- _Stored items_:
>>>>>
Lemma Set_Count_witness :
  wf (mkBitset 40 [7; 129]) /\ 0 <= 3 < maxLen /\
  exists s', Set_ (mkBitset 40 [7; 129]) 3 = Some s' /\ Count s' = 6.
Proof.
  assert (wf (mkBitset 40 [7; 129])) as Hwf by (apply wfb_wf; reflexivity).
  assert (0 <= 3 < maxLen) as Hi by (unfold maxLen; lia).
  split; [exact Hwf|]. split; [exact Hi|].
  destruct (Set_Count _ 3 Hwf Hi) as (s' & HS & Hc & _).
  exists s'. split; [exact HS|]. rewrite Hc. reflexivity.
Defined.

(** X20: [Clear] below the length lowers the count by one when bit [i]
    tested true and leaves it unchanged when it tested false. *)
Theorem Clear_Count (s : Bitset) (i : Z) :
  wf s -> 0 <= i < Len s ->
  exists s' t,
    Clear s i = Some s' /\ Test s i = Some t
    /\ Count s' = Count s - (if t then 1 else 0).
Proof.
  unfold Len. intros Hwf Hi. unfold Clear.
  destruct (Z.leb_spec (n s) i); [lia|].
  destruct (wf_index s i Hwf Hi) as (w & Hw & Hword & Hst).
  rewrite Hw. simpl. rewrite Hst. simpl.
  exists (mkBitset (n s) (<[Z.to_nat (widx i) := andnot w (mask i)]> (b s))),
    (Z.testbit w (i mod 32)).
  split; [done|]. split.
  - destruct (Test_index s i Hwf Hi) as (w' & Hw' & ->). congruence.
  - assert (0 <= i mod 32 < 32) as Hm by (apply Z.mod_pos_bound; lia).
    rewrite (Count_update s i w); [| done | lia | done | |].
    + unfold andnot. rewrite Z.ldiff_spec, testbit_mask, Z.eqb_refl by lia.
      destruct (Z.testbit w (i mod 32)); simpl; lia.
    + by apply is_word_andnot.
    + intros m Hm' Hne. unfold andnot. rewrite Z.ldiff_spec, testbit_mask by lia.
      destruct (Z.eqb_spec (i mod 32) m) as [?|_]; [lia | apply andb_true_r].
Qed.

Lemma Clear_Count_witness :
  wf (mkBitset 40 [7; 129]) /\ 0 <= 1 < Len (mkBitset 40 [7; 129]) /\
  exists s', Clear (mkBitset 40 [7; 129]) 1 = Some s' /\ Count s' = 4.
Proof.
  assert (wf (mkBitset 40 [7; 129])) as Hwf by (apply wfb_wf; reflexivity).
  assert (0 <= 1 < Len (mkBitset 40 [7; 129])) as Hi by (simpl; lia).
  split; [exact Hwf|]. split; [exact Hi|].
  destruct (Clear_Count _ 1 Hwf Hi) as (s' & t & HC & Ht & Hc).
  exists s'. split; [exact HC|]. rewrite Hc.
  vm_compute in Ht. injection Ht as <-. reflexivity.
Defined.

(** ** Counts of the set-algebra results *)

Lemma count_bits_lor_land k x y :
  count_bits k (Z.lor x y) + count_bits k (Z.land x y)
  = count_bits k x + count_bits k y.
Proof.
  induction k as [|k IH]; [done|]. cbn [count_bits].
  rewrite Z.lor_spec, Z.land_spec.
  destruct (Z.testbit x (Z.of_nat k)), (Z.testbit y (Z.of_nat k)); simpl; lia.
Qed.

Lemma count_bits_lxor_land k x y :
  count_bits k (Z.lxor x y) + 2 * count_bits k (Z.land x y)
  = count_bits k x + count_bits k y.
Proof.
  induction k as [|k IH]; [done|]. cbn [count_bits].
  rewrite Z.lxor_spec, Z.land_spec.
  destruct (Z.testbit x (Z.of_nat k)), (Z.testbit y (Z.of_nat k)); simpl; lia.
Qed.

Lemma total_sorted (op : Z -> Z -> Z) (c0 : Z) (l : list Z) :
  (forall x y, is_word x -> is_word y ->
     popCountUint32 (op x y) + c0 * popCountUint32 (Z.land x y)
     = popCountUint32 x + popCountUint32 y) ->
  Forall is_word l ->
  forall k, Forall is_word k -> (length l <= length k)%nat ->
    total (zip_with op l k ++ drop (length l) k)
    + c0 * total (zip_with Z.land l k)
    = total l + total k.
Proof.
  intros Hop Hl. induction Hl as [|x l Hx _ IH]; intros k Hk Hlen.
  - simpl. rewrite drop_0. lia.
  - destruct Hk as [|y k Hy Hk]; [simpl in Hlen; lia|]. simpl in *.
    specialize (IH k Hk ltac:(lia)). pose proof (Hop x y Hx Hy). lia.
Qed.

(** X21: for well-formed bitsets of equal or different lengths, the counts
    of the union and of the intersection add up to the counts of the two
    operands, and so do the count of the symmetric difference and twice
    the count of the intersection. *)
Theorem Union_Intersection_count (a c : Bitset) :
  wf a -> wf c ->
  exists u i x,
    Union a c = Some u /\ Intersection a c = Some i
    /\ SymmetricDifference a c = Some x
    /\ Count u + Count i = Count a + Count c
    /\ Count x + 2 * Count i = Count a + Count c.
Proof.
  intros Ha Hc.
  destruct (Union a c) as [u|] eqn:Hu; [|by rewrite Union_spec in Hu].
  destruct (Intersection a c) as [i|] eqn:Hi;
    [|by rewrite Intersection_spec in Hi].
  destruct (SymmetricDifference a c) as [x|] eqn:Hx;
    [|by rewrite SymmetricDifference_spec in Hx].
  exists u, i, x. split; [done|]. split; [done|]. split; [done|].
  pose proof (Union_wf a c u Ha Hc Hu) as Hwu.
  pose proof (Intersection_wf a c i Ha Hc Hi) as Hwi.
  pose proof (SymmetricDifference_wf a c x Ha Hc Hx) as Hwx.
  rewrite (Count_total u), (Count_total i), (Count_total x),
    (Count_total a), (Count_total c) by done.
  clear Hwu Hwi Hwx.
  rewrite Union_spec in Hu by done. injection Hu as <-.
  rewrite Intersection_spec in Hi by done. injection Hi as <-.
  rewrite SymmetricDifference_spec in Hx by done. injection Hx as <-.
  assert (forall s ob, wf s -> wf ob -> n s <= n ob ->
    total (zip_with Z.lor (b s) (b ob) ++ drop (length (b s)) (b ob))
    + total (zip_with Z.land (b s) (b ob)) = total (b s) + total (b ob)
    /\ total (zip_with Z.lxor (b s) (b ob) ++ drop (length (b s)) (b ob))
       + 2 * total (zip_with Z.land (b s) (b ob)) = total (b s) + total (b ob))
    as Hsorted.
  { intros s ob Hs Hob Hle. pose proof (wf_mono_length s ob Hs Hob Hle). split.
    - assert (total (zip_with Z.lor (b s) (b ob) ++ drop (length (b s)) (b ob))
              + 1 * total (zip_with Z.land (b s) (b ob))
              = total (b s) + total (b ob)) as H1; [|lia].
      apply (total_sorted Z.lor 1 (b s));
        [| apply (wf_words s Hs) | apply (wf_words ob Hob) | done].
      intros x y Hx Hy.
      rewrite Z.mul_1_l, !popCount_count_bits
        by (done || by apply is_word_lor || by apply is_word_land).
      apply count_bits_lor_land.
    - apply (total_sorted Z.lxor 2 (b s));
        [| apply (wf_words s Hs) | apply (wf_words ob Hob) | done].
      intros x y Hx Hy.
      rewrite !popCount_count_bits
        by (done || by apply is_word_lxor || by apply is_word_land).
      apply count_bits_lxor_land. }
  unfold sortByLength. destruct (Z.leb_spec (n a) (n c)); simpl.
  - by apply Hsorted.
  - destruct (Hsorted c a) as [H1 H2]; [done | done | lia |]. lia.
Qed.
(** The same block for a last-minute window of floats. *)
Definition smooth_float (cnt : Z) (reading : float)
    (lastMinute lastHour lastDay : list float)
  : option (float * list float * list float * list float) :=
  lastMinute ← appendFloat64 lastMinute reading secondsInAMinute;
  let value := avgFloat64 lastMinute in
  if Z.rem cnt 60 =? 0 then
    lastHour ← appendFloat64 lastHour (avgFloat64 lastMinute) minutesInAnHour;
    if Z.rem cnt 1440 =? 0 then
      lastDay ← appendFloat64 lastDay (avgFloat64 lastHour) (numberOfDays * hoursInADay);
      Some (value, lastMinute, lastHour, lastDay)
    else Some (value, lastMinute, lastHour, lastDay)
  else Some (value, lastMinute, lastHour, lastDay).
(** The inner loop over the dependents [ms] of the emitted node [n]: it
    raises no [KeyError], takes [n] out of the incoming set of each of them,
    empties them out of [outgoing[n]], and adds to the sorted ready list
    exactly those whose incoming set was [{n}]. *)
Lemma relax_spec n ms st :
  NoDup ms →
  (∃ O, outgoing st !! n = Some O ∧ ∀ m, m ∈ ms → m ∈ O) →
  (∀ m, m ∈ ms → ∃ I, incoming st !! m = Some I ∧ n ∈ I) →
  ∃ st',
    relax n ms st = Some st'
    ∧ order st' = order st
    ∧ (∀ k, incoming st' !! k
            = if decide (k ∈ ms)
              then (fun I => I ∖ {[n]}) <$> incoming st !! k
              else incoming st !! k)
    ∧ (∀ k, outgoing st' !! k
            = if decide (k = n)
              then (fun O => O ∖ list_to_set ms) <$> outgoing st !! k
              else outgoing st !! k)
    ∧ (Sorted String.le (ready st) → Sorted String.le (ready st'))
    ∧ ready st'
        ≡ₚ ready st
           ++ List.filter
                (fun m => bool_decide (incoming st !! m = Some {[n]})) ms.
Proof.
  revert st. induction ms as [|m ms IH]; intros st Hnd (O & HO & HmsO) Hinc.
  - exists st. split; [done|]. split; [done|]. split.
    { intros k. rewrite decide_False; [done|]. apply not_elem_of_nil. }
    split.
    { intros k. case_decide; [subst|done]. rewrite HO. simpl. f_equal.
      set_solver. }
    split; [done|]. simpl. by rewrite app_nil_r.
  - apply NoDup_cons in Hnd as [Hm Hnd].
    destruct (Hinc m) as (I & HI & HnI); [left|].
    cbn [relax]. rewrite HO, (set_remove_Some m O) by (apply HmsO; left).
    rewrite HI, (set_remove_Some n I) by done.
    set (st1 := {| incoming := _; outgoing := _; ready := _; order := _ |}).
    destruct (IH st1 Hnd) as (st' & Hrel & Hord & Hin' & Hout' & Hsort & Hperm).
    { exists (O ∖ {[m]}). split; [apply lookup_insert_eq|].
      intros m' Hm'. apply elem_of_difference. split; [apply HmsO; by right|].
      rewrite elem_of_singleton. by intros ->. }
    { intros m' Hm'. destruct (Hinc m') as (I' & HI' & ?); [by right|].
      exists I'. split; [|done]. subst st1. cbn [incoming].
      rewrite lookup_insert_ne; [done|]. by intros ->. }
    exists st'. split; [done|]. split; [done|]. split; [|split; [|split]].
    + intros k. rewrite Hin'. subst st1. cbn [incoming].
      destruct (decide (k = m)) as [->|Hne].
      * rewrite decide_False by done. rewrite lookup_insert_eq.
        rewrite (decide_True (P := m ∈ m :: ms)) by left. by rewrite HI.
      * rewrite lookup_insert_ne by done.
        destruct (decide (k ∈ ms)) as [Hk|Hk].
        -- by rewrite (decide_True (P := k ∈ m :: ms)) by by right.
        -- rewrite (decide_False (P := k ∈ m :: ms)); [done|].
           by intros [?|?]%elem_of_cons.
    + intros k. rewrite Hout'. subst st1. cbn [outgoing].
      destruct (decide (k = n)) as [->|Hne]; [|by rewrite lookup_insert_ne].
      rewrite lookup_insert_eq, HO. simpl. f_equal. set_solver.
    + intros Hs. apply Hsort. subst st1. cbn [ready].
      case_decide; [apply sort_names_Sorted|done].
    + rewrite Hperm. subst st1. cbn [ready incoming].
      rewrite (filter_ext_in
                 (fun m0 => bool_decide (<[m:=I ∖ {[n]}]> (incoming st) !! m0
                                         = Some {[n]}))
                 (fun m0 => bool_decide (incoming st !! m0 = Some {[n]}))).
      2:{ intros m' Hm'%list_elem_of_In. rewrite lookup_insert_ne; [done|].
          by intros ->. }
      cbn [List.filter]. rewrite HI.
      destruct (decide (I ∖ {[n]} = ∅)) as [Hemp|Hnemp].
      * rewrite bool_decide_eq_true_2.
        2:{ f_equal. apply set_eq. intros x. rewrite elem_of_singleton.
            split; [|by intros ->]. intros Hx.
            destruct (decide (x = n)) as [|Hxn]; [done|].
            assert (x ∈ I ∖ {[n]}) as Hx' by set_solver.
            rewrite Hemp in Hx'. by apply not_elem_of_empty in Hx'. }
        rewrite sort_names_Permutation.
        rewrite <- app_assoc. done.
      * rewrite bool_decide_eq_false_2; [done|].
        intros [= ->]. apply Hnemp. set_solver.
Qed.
<<<<<
- _Instructions to follow_: Copy each line in the data that holds the word "Hemp".

- _Problem solution_:
      destruct (decide (I ∖ {[n]} = ∅)) as [Hemp|Hnemp].
            rewrite Hemp in Hx'. by apply not_elem_of_empty in Hx'. }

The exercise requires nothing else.